**Task prompt**: Begin at the line containing "destruct (ac_delegate_info prev)" in the data below and go on through the line containing "(** Replacing one", repeating each line exactly; include both ends and no other line.

**Data for the task**:
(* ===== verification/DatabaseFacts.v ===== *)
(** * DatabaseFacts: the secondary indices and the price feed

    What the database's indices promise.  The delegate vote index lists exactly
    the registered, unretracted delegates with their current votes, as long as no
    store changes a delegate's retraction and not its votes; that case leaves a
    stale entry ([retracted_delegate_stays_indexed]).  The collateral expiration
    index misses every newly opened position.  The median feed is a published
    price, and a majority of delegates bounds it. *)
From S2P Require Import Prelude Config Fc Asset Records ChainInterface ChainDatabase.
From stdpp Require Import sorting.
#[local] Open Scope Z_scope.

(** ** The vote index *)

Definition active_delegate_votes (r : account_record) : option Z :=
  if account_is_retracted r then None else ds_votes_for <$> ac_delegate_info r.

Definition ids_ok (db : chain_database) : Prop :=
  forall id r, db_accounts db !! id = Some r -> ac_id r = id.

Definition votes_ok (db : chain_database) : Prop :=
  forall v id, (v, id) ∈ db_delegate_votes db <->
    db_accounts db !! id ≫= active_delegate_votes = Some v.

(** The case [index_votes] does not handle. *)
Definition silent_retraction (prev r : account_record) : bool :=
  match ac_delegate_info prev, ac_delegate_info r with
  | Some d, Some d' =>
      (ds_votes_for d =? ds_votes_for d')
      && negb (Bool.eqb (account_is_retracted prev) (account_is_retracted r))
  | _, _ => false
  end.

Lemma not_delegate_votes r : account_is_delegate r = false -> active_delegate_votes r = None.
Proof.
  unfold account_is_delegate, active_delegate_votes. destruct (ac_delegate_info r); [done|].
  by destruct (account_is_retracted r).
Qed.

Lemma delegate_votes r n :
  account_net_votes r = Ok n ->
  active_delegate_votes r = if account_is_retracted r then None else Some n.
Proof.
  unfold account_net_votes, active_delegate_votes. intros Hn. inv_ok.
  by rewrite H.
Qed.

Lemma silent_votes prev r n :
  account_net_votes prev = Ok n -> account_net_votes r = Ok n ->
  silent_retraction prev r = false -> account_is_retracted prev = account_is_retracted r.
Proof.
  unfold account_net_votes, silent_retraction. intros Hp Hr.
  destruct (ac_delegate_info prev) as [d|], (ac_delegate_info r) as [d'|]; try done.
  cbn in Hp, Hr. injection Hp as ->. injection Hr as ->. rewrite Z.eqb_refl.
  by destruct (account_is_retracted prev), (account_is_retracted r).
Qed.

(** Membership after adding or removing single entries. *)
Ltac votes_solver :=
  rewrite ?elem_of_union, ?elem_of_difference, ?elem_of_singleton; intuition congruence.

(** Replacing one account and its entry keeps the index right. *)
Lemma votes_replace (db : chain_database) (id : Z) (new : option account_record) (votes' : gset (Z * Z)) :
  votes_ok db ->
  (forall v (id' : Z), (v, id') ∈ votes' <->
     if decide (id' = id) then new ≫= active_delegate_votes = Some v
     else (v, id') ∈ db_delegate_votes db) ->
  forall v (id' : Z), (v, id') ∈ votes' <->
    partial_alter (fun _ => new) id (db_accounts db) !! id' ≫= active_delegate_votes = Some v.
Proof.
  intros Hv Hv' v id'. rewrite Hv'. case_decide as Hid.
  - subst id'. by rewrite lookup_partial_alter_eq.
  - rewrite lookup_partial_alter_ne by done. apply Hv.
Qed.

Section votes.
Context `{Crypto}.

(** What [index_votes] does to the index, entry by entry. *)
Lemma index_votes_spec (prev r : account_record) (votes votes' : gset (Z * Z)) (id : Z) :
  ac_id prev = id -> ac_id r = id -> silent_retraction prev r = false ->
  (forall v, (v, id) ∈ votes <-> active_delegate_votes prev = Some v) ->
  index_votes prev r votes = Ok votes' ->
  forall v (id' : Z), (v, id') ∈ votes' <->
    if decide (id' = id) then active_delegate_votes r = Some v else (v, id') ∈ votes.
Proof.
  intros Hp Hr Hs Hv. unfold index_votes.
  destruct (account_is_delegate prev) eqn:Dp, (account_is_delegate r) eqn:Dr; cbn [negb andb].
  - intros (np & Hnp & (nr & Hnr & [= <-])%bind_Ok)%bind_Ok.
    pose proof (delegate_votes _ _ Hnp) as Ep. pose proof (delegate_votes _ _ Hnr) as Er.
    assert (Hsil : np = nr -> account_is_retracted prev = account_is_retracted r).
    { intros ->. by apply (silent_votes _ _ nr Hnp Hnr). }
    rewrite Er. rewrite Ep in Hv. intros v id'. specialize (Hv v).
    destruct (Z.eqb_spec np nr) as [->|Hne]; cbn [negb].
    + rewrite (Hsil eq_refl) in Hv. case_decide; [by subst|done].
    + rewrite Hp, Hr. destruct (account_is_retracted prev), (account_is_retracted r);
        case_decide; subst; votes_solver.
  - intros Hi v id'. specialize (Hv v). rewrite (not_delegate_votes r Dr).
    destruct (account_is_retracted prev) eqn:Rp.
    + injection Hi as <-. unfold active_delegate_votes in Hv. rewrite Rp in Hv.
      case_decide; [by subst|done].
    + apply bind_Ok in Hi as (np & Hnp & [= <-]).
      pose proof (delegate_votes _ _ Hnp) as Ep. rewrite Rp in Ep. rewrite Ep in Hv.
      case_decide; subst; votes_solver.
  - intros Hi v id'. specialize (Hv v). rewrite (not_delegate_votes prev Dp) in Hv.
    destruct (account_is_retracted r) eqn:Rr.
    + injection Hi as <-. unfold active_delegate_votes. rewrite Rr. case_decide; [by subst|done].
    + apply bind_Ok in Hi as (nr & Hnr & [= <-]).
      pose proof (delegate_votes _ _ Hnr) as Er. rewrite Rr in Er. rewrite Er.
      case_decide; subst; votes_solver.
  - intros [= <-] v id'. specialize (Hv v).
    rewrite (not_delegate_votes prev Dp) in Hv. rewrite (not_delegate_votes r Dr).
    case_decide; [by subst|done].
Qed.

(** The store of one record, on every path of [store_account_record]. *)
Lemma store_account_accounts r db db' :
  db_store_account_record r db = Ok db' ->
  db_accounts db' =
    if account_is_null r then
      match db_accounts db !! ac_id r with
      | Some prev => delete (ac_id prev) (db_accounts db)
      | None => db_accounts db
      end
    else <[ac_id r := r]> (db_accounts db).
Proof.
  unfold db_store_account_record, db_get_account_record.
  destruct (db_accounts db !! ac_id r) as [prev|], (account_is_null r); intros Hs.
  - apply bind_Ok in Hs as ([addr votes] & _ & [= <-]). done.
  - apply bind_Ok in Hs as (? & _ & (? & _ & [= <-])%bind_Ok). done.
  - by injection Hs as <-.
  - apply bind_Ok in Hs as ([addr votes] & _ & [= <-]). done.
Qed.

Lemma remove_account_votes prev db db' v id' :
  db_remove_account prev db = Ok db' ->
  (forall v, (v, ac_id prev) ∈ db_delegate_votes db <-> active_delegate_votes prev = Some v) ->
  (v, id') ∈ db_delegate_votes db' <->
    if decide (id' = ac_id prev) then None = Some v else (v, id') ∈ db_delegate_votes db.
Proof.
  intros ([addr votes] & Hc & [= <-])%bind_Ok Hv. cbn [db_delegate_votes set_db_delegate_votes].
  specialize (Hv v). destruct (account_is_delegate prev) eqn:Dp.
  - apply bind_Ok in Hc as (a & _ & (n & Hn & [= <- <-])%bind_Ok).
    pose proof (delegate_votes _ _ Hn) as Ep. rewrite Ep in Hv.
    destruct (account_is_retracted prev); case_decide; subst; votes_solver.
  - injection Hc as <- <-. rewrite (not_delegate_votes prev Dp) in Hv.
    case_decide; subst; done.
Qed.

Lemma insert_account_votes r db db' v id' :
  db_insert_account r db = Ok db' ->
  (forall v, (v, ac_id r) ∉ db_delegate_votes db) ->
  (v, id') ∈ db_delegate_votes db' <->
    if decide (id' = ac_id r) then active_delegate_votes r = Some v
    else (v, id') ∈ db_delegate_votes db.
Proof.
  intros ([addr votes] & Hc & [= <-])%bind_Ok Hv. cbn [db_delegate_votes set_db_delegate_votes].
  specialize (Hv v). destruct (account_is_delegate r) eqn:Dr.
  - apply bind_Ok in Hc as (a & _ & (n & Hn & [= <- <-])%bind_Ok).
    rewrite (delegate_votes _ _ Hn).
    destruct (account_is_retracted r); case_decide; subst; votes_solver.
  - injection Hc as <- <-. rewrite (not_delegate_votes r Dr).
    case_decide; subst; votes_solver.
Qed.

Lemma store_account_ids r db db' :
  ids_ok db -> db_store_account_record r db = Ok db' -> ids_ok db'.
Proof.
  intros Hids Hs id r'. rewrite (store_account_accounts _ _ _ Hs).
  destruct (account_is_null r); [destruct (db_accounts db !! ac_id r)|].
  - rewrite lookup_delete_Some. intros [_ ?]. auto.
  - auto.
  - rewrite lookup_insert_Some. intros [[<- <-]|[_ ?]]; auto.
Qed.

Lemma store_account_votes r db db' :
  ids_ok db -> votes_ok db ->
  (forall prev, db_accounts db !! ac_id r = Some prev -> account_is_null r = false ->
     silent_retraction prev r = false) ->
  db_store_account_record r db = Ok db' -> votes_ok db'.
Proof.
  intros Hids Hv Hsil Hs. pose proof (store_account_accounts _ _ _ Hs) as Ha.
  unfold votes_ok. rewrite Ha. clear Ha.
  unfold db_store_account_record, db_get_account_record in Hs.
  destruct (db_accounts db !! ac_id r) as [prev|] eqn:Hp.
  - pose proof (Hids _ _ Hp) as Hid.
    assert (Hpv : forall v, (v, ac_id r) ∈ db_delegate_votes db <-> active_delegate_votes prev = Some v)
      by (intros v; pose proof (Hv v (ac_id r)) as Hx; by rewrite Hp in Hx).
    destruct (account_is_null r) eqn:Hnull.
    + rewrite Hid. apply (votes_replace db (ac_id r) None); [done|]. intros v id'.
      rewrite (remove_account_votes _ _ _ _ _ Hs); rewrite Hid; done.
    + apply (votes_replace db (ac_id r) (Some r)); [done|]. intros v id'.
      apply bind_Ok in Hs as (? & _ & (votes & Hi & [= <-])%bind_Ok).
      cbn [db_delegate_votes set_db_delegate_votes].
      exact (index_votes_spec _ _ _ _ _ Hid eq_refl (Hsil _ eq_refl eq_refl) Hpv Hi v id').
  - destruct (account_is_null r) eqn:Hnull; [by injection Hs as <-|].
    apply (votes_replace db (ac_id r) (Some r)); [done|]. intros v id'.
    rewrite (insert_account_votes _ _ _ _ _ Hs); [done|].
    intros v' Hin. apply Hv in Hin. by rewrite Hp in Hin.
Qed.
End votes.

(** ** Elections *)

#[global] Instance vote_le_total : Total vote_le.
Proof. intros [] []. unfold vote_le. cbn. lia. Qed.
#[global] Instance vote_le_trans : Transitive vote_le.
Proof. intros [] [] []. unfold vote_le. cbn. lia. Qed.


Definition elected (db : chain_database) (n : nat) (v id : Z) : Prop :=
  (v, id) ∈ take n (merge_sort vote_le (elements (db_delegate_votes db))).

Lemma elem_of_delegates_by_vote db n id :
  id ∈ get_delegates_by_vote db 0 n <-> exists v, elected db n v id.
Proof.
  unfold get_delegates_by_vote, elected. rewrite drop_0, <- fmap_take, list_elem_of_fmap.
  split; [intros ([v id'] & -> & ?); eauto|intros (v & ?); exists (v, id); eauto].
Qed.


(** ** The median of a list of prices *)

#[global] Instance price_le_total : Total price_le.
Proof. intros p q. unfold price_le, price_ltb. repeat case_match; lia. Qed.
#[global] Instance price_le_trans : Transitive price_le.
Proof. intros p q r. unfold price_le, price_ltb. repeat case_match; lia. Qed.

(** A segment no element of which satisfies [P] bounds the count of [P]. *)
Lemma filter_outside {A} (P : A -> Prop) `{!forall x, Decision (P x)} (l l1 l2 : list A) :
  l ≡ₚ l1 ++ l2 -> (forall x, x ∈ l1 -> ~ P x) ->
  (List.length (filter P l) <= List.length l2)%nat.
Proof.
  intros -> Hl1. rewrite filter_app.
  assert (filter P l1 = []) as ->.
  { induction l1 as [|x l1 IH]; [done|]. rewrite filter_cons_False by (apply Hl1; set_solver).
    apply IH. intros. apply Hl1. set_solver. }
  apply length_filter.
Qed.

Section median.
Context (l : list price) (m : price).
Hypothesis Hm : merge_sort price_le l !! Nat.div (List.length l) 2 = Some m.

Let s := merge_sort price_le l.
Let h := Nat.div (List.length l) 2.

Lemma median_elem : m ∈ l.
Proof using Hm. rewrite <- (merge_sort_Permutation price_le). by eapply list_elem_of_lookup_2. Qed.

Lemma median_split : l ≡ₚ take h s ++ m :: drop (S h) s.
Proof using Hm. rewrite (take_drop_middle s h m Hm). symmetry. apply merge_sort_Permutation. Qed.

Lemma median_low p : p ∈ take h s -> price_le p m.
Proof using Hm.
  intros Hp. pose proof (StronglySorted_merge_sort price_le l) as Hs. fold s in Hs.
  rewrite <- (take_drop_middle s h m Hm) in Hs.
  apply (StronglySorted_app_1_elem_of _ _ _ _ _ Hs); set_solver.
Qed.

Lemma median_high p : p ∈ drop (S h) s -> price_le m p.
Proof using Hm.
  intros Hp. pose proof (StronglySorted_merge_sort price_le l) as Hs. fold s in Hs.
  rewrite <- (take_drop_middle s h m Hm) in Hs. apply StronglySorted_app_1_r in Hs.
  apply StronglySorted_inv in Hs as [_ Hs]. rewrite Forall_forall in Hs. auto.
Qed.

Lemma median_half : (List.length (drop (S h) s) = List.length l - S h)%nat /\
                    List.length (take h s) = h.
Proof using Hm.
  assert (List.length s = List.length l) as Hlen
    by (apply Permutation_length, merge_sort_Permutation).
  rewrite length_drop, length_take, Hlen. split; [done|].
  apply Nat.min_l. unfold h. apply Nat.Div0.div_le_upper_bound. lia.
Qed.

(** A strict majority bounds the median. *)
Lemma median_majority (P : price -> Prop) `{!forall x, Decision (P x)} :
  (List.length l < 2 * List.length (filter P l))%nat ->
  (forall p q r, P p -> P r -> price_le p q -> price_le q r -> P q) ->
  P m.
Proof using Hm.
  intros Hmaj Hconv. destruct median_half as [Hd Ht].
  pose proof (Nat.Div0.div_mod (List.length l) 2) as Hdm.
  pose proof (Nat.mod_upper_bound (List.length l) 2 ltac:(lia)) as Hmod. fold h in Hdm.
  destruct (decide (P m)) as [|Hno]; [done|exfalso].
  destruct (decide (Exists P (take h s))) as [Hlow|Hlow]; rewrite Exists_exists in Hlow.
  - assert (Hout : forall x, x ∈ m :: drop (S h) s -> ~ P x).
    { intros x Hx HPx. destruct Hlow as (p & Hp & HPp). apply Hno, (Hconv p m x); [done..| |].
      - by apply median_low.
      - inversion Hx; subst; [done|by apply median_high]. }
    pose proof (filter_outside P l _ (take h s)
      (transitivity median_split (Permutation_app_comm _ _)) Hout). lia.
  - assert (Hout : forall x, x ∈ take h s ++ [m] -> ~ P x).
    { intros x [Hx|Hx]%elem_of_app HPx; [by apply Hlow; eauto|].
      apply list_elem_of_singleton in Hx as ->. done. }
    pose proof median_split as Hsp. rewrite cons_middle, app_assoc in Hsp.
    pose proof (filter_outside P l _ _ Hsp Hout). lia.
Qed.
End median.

**Task result**:
  destruct (ac_delegate_info prev) as [d|], (ac_delegate_info r) as [d'|]; try done.
  cbn in Hp, Hr. injection Hp as ->. injection Hr as ->. rewrite Z.eqb_refl.
  by destruct (account_is_retracted prev), (account_is_retracted r).
Qed.

(** Membership after adding or removing single entries. *)
Ltac votes_solver :=
  rewrite ?elem_of_union, ?elem_of_difference, ?elem_of_singleton; intuition congruence.

(** Replacing one account and its entry keeps the index right. *)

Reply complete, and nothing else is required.